A second key challenge relates to calibrating the banking and trading book risk models to stress scenarios. In the banking book, consider a typical probability of default (PD) model with macroeconomic explanatories, which has been over-fitted using observations from benign periods (TTC calibration). Models like these will struggle to cope with stressed inputs.
Challenging calibration problems are also encountered in the trading book, as translating (stressed) macroeconomic variables into calibration parameters of the models used to price derivatives is not always straightforward. For example, while commodity prices in general might be linked to the evolution of macroeconomic growth, different types of oil (Brent vs WTI) will react differently. In addition, under certain stress scenarios, interest rates are expected to turn negative. Standard interest rate models however assume log-normally distributed rates. Reconciling the macroeconomic stress scenarios with bank internal, arbitrage free, pricing models is at times infeasible or requires significant investment of time and resources.
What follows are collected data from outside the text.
(* ===== verification/ExifTypes.v ===== *)
(** * The data of the EXIF writer

    src/common/libs/libcamera/sc8825/inc/jpeg_exif_header.h and
    src/common/libs/libcamera/jpeg_fw_8825/inc/jpeg_exif_type.h. A member with
    a bit in the [valid] member of its struct is an option, a pointer to a
    struct that may be NULL too. Where the writer does not look at the bit
    that belongs to a member, the bit is a member of its own. *)
From stdpp Require Import base list vector.
From Stdlib Require Import ZArith.
From S2P Require Import Prelude.

(** ** Types and tags *)

Definition EXIF_BYTE : Z := 1.
Definition EXIF_ASCII : Z := 2.
Definition EXIF_SHORT : Z := 3.
Definition EXIF_LONG : Z := 4.
Definition EXIF_RATIONAL : Z := 5.
Definition EXIF_UNDEFINED : Z := 7.
Definition EXIF_SLONG : Z := 9.
Definition EXIF_SRATIONAL : Z := 10.

Definition IFD_GPSVERSIONID : Z := 0x00.
Definition IFD_GPSLATITUDEREF : Z := 0x01.
Definition IFD_GPSLATITUDE : Z := 0x02.
Definition IFD_GPSLONGITUDEREF : Z := 0x03.
Definition IFD_GPSLONGITUDE : Z := 0x04.
Definition IFD_GPSALTITUDEREF : Z := 0x05.
Definition IFD_GPSALTITUDE : Z := 0x06.
Definition IFD_GPSTIMESTAMP : Z := 0x07.
Definition IFD_GPSSATELLITES : Z := 0x08.
Definition IFD_GPSSTATUS : Z := 0x09.
Definition IFD_GPSMEASUREMODE : Z := 0x0a.
Definition IFD_GPSDOP : Z := 0x0b.
Definition IFD_GPSSPEEDREF : Z := 0x0c.
Definition IFD_GPSSPEED : Z := 0x0d.
Definition IFD_GPSTRACKREF : Z := 0x0e.
Definition IFD_GPSTRACK : Z := 0x0f.
Definition IFD_GPSIMGDIRECTIONREF : Z := 0x10.
Definition IFD_GPSIMGDIRECTION : Z := 0x11.
Definition IFD_GPSMAPDATUM : Z := 0x12.
Definition IFD_GPSDESTLATITUDEREF : Z := 0x13.
Definition IFD_GPSDESTLATITUDE : Z := 0x14.
Definition IFD_GPSDESTLONGITUDEREF : Z := 0x15.
Definition IFD_GPSDESTLONGITUDE : Z := 0x16.
Definition IFD_GPSDESTBEARINGREF : Z := 0x17.
Definition IFD_GPSDESTBEARING : Z := 0x18.
Definition IFD_GPSDESTDISTANCEREF : Z := 0x19.
Definition IFD_GPSDESTDISTANCE : Z := 0x1a.
Definition IFD_GPSPROCESSINGMETHOD : Z := 0x1b.
Definition IFD_GPSAREAINFORMATION : Z := 0x1c.
Definition IFD_GPSDATESTAMP : Z := 0x1d.
Definition IFD_GPSDIFFERENTIAL : Z := 0x1e.
Definition IFD_IMAGEWIDTH : Z := 0x100.
Definition IFD_IMAGELENGTH : Z := 0x101.
Definition IFD_COMPRESSION : Z := 0x103.
Definition IFD_IMAGEDESCRIPTION : Z := 0x10e.
Definition IFD_MAKE : Z := 0x10f.
Definition IFD_MODEL : Z := 0x110.
Definition IFD_ORIENTATION : Z := 0x112.
Definition IFD_XRESOLUTION : Z := 0x11a.
Definition IFD_YRESOLUTION : Z := 0x11b.
Definition IFD_RESOLUTIONUNIT : Z := 0x128.
Definition IFD_TRANSFERFUNCTION : Z := 0x12d.
Definition IFD_SOFTWARE : Z := 0x131.
Definition IFD_DATETIME : Z := 0x132.
Definition IFD_ARTIST : Z := 0x13b.
Definition IFD_WHITEPOINT : Z := 0x13e.
Definition IFD_PRIMARYCHROMATICITIES : Z := 0x13f.
Definition IFD_JPEGINTERCHANGEFORMAT : Z := 0x201.
Definition IFD_JPEGINTERCHANGEFORMATLENGTH : Z := 0x202.
Definition IFD_YCBCRCOEFFICIENTS : Z := 0x211.
Definition IFD_YCBCRPOSITION : Z := 0x213.
Definition IFD_REFERENCEBLACKWHITE : Z := 0x214.
Definition IFD_COPYRIGHT : Z := 0x8298.
Definition IFD_EXIFIFDPOINTER : Z := 0x8769.
Definition IFD_GPSIFDPOINTER : Z := 0x8825.
Definition IFD_EXPOSURETIME : Z := 0x829a.
Definition IFD_FNUMBER : Z := 0x829d.
Definition IFD_EXPOSUREPROGRAM : Z := 0x8822.
Definition IFD_SPECTRALSENSITIVITY : Z := 0x8824.
Definition IFD_ISOSPEEDRATINGS : Z := 0x8827.
Definition IFD_OECF : Z := 0x8828.
Definition IFD_EXIFVERSION : Z := 0x9000.
Definition IFD_DATETIMEORIGINAL : Z := 0x9003.
Definition IFD_DATETIMEDIGITILIZED : Z := 0x9004.
Definition IFD_COMPONENTSCONFIGURATION : Z := 0x9101.
Definition IFD_COMPRESSEDBITSPERPIXEL : Z := 0x9102.
Definition IFD_SHUTTERSPEEDVALUE : Z := 0x9201.
Definition IFD_APERTUREVALUE : Z := 0x9202.
Definition IFD_BRIGHTNESSVALUE : Z := 0x9203.
Definition IFD_EXPOSUREBIASVALUE : Z := 0x9204.
Definition IFD_MAXAPERTUREVALUE : Z := 0x9205.
Definition IFD_SUBJECTDISTANCE : Z := 0x9206.
Definition IFD_METERINGMODE : Z := 0x9207.
Definition IFD_LIGHTSOURCE : Z := 0x9208.
Definition IFD_FLASH : Z := 0x9209.
Definition IFD_FOCALLENGTH : Z := 0x920a.
Definition IFD_SUBJECTAREA : Z := 0x9214.
Definition IFD_MAKERNOTE : Z := 0x927c.
Definition IFD_USERCOMMENT : Z := 0x9286.
Definition IFD_SUBSECTIME : Z := 0x9290.
Definition IFD_SUBSECTIMEORIGINAL : Z := 0x9291.
Definition IFD_SUBSECTIMEDIGITILIZED : Z := 0x9292.
Definition IFD_FLASHPIXVERSION : Z := 0xa000.
Definition IFD_COLORSPACE : Z := 0xa001.
Definition IFD_PIXELXDIMENSION : Z := 0xa002.
Definition IFD_PIXELYDIMENSION : Z := 0xa003.
Definition IFD_RELATEDSOUNDFILE : Z := 0xa004.
Definition IFD_INTEROPERABILITYIFDPOINTER : Z := 0xa005.
Definition IFD_FLASHENERGY : Z := 0xa20b.
Definition IFD_SPATIALFREQUENCYRESPONSE : Z := 0xa20c.
Definition IFD_FOCALPLANEXRESOLUTION : Z := 0xa20e.
Definition IFD_FOCALPLANEYRESOLUTION : Z := 0xa20f.
Definition IFD_FOCALPLANERESOLUTIONUNIT : Z := 0xa210.
Definition IFD_SUBJECTLOCATION : Z := 0xa214.
Definition IFD_EXPOSUREINDEX : Z := 0xa215.
Definition IFD_SENSINGMETHOD : Z := 0xa217.
Definition IFD_FILESOURCE : Z := 0xa300.
Definition IFD_SCENETYPE : Z := 0xa301.
Definition IFD_CFAPATTERN : Z := 0xa302.
Definition IFD_CUSTOMRENDERED : Z := 0xa401.
Definition IFD_EXPOSUREMODE : Z := 0xa402.
Definition IFD_WHITEBALANCE : Z := 0xa403.
Definition IFD_DIGITALZOOMRATIO : Z := 0xa404.
Definition IFD_FOCALLENGTHIN35MMFILM : Z := 0xa405.
Definition IFD_SCENECAPTURETYPE : Z := 0xa406.
Definition IFD_GAINCONTROL : Z := 0xa407.
Definition IFD_CONTRAST : Z := 0xa408.
Definition IFD_SATURATION : Z := 0xa409.
Definition IFD_SHARPNESS : Z := 0xa40a.
Definition IFD_DEVICESETTINGDESCRIPTION : Z := 0xa40b.
Definition IFD_SUBJECTDISTANCERANGE : Z := 0xa40c.
Definition IFD_IMAGEUNIQUEID : Z := 0xa420.
Definition IFD_INTEROPERABILITYINDEX : Z := 0x0001.
Definition IFD_INTEROPERABILITYVERSION : Z := 0x0002.

(** ** Structs *)

Record EXIF_RATIONAL_T := Rational {
  numerator : Z;
  denominator : Z
}.

Record EXIF_SRATIONAL_T := SRational {
  snumerator : Z;
  sdenominator : Z
}.

Record EXIF_CUSTOM_T := Custom {
  custom_type : Z;
  custom_ptr : vec Z 256;
  custom_count : Z;
  custom_size : Z
}.

Record EXIF_PRI_BASIC_T := PriBasic {
  YCbCrPositioning : Z;
  XResolution : EXIF_RATIONAL_T;
  YResolution : EXIF_RATIONAL_T;
  ResolutionUnit : Z;
  ImageWidth : Z;
  ImageLength : Z
}.

Record EXIF_PRI_DATA_STRUCT_T := PriDataStruct {
  Orientation : option Z;
  Reserved : option Z
}.

Record EXIF_PRI_DATA_CHAR_T := PriDataChar {
  TransferFunction : option (vec Z 768);
  WhitePoint : option (vec EXIF_RATIONAL_T 2);
  PrimaryChromaticities : option (vec EXIF_RATIONAL_T 6);
  YCbCrCoefficients : option (vec EXIF_RATIONAL_T 3);
  ReferenceBlackWhite : option (vec EXIF_RATIONAL_T 6)
}.

Record EXIF_PRI_DESC_T := PriDesc {
  DateTime : option (vec Z 20);
  ImageDescription : option (vec Z 256);
  Make : option (vec Z 256);
  Model : option (vec Z 256);
  Software : option (vec Z 256);
  Artist : option (vec Z 256);
  Copyright : option (vec Z 256)
}.

Record EXIF_PRIMARY_INFO_T := PrimaryInfo {
  pri_basic : EXIF_PRI_BASIC_T;
  data_struct_ptr : option EXIF_PRI_DATA_STRUCT_T;
  data_char_ptr : option EXIF_PRI_DATA_CHAR_T;
  img_desc_ptr : option EXIF_PRI_DESC_T;
  reserved : Z
}.

Record EXIF_SPEC_BASIC_T := SpecBasic {
  ColorSpace : Z;
  ComponentsConfiguration : vec Z 4;
  PixelXDimension : Z;
  PixelYDimension : Z
}.

Record EXIF_SPEC_VERSION_T := SpecVersion {
  ExifVersion : vec Z 4;
  FlashpixVersion : vec Z 4
}.

Record EXIF_SPEC_IMG_CONFIG_T := SpecImgConfig {
  CompressedBitsPerPixel : option EXIF_RATIONAL_T
}.

Record EXIF_SPEC_USER_T := SpecUser {
  valid_MakerNote : bool;
  MakerNote : EXIF_CUSTOM_T;
  valid_UserComment : bool;
  UserComment : EXIF_CUSTOM_T
}.

Record EXIF_SPEC_RELATED_FILE_T := SpecRelatedFile {
  RelatedSoundFile : option (vec Z 13)
}.

Record EXIF_SPEC_DATE_TIME_T := SpecDateTime {
  DateTimeOriginal : option (vec Z 20);
  DateTimeDigitized : option (vec Z 20);
  SubSecTime : option (vec Z 256);
  SubSecTimeOriginal : option (vec Z 256);
  SubSecTimeDigitized : option (vec Z 256)
}.

Record EXIF_SPEC_PIC_TAKING_COND_T := SpecPicTakingCond {
  ExposureTime : option EXIF_RATIONAL_T;
  FNumber : option EXIF_RATIONAL_T;
  ExposureProgram : option Z;
  SpectralSensitivity : option (vec Z 256);
  ISOSpeedRatings : option EXIF_CUSTOM_T;
  OECF : option EXIF_CUSTOM_T;
  ShutterSpeedValue : option EXIF_SRATIONAL_T;
  ApertureValue : option EXIF_RATIONAL_T;
  BrightnessValue : option EXIF_SRATIONAL_T;
  ExposureBiasValue : option EXIF_SRATIONAL_T;
  MaxApertureValue : option EXIF_RATIONAL_T;
  SubjectDistance : option EXIF_RATIONAL_T;
  MeteringMode : option Z;
  LightSource : option Z;
  Flash : option Z;
  FocalLength : option EXIF_RATIONAL_T;
  SubjectArea : option EXIF_CUSTOM_T;
  FlashEnergy : option EXIF_RATIONAL_T;
  SpatialFrequencyResponse : option EXIF_CUSTOM_T;
  FocalPlaneXResolution : option EXIF_RATIONAL_T;
  FocalPlaneYResolution : option EXIF_RATIONAL_T;
  FocalPlaneResolutionUnit : option Z;
  SubjectLocation : option (vec Z 2);
  ExposureIndex : option EXIF_RATIONAL_T;
  SensingMethod : option Z;
  FileSource : option Z;
  SceneType : option Z;
  CFAPattern : option EXIF_CUSTOM_T;
  CustomRendered : option Z;
  ExposureMode : option Z;
  WhiteBalance : option Z;
  DigitalZoomRatio : option EXIF_RATIONAL_T;
  FocalLengthIn35mmFilm : option Z;
  SceneCaptureType : option Z;
  GainControl : option Z;
  Contrast : option Z;
  Saturation : option Z;
  Sharpness : option Z;
  DeviceSettingDescription : option EXIF_CUSTOM_T;
  SubjectDistanceRange : option Z
}.

Record EXIF_SPEC_OTHER_T := SpecOther {
  ImageUniqueID : option (vec Z 33)
}.

Record EXIF_SPECIFIC_INFO_T := SpecificInfo {
  spec_basic : EXIF_SPEC_BASIC_T;
  version_ptr : option EXIF_SPEC_VERSION_T;
  img_config_ptr : option EXIF_SPEC_IMG_CONFIG_T;
  user_ptr : option EXIF_SPEC_USER_T;
  related_file_ptr : option EXIF_SPEC_RELATED_FILE_T;
  date_time_ptr : option EXIF_SPEC_DATE_TIME_T;
  pic_taking_cond_ptr : option EXIF_SPEC_PIC_TAKING_COND_T;
  other_ptr : option EXIF_SPEC_OTHER_T
}.

Record EXIF_GPS_INFO_T := GpsInfo {
  GPSVersionID : option (vec Z 4);
  GPSLatitudeRef : option (vec Z 2);
  GPSLatitude : option (vec EXIF_RATIONAL_T 3);
  GPSLongitudeRef : option (vec Z 2);
  GPSLongitude : option (vec EXIF_RATIONAL_T 3);
  GPSAltitudeRef : option Z;
  GPSAltitude : option EXIF_RATIONAL_T;
  GPSTimeStamp : option (vec EXIF_RATIONAL_T 3);
  GPSSatellites : option (vec Z 256);
  GPSStatus : option (vec Z 2);
  GPSMeasureMode : option (vec Z 2);
  GPSDOP : option EXIF_RATIONAL_T;
  GPSSpeedRef : option (vec Z 2);
  GPSSpeed : option EXIF_RATIONAL_T;
  GPSTrackRef : option (vec Z 2);
  GPSTrack : option EXIF_RATIONAL_T;
  GPSImgDirectionRef : option (vec Z 2);
  GPSImgDirection : option EXIF_RATIONAL_T;
  GPSMapDatum : option (vec Z 256);
  GPSDestLatitudeRef : option (vec Z 2);
  GPSDestLatitude : option (vec EXIF_RATIONAL_T 3);
  GPSDestLongitudeRef : option (vec Z 2);
  valid_GPSDestLongitude : bool;
  GPSDestLongitude : vec EXIF_RATIONAL_T 3;
  GPSDestBearingRef : option (vec Z 2);
  GPSDestBearing : option EXIF_RATIONAL_T;
  GPSDestDistanceRef : option (vec Z 2);
  GPSDestDistance : option EXIF_RATIONAL_T;
  GPSProcessingMethod : option EXIF_CUSTOM_T;
  GPSAreaInformation : option EXIF_CUSTOM_T;
  GPSDateStamp : option (vec Z 11);
  GPSDifferential : option Z
}.

Record EXIF_INTEROPERABILITY_INFO_T := InteroperabilityInfo {
  InteroperabilityIndex : option EXIF_CUSTOM_T
}.

Record JINF_EXIF_INFO_T := ExifInfo {
  primary : EXIF_PRIMARY_INFO_T;
  spec_ptr : option EXIF_SPECIFIC_INFO_T;
  gps_ptr : option EXIF_GPS_INFO_T;
  inter_ptr : option EXIF_INTEROPERABILITY_INFO_T
}.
In my experience, dealing with stressed CVA requires re-modelling the value of the collateral during future market turbulences to reduce the net exposure. This, together with the high computational effort of computing future valuations requires a powerful and robust IT infrastructure. Looking at more exotic derivatives, it also becomes necessary to consider how the instruments could be hedged during a crisis to mitigate potential losses from defaulting counterparties, which requires deep product specific knowledge.
Last but not least, the formal requirements regulators demand have increased considerably during the last year or so. Today, comprehensive and well written documentation in line with the formal expectations of regulators needs to be high on the model owner’s agenda before facing the regulator.
To summarize, data integration and aggregation as well as generating comprehensive and consistent stress scenarios in line with the regulatory specifications remain the key challenges stress testing professionals face today.
Q4) Looking ahead how do you see the role of the Stress Testing professionals change?
Looking ahead, I think stress testing will become even more of a standard discipline in the financial services industry. Even smaller houses and hedge funds increasingly see the need to conduct their own stress tests. This is because the scenario inputs and stress test outcomes are more intuitive than e.g. VaR measures, and hence easier to discuss on a board level. Approaches to stress testing which permit the VaR and scenario approaches to be effectively combined are likely grow in popularity.
However, having invested much time and effort into developing stress testing engines, banks should make better use of this powerful tool. Conducting stress tests as a purely regulatory exercise is a missed opportunity. Instead, the stress tests can be used to identify adverse as well as positive business scenarios to study their effect on individual segments of the business. This establishes how margins in different markets will develop under different scenarios to identify new opportunities and allows to test the earning resilience of different units. Equipped with this knowledge, senior management will be better able to make informed investment decisions. The ideal planning tool is a stress testing engine which permits the impact of scenarios to be computed, at least to first order, close to real time.
At the same time, regulators will continue to face pressure to avert the next crisis, thus producing tougher scenarios at more frequent intervals. To keep up with these moving goalposts and the increased requirements for stringent documentation and for a better understanding of the model behaviour, banks need to invest in improved model governance tools and IT infrastructures.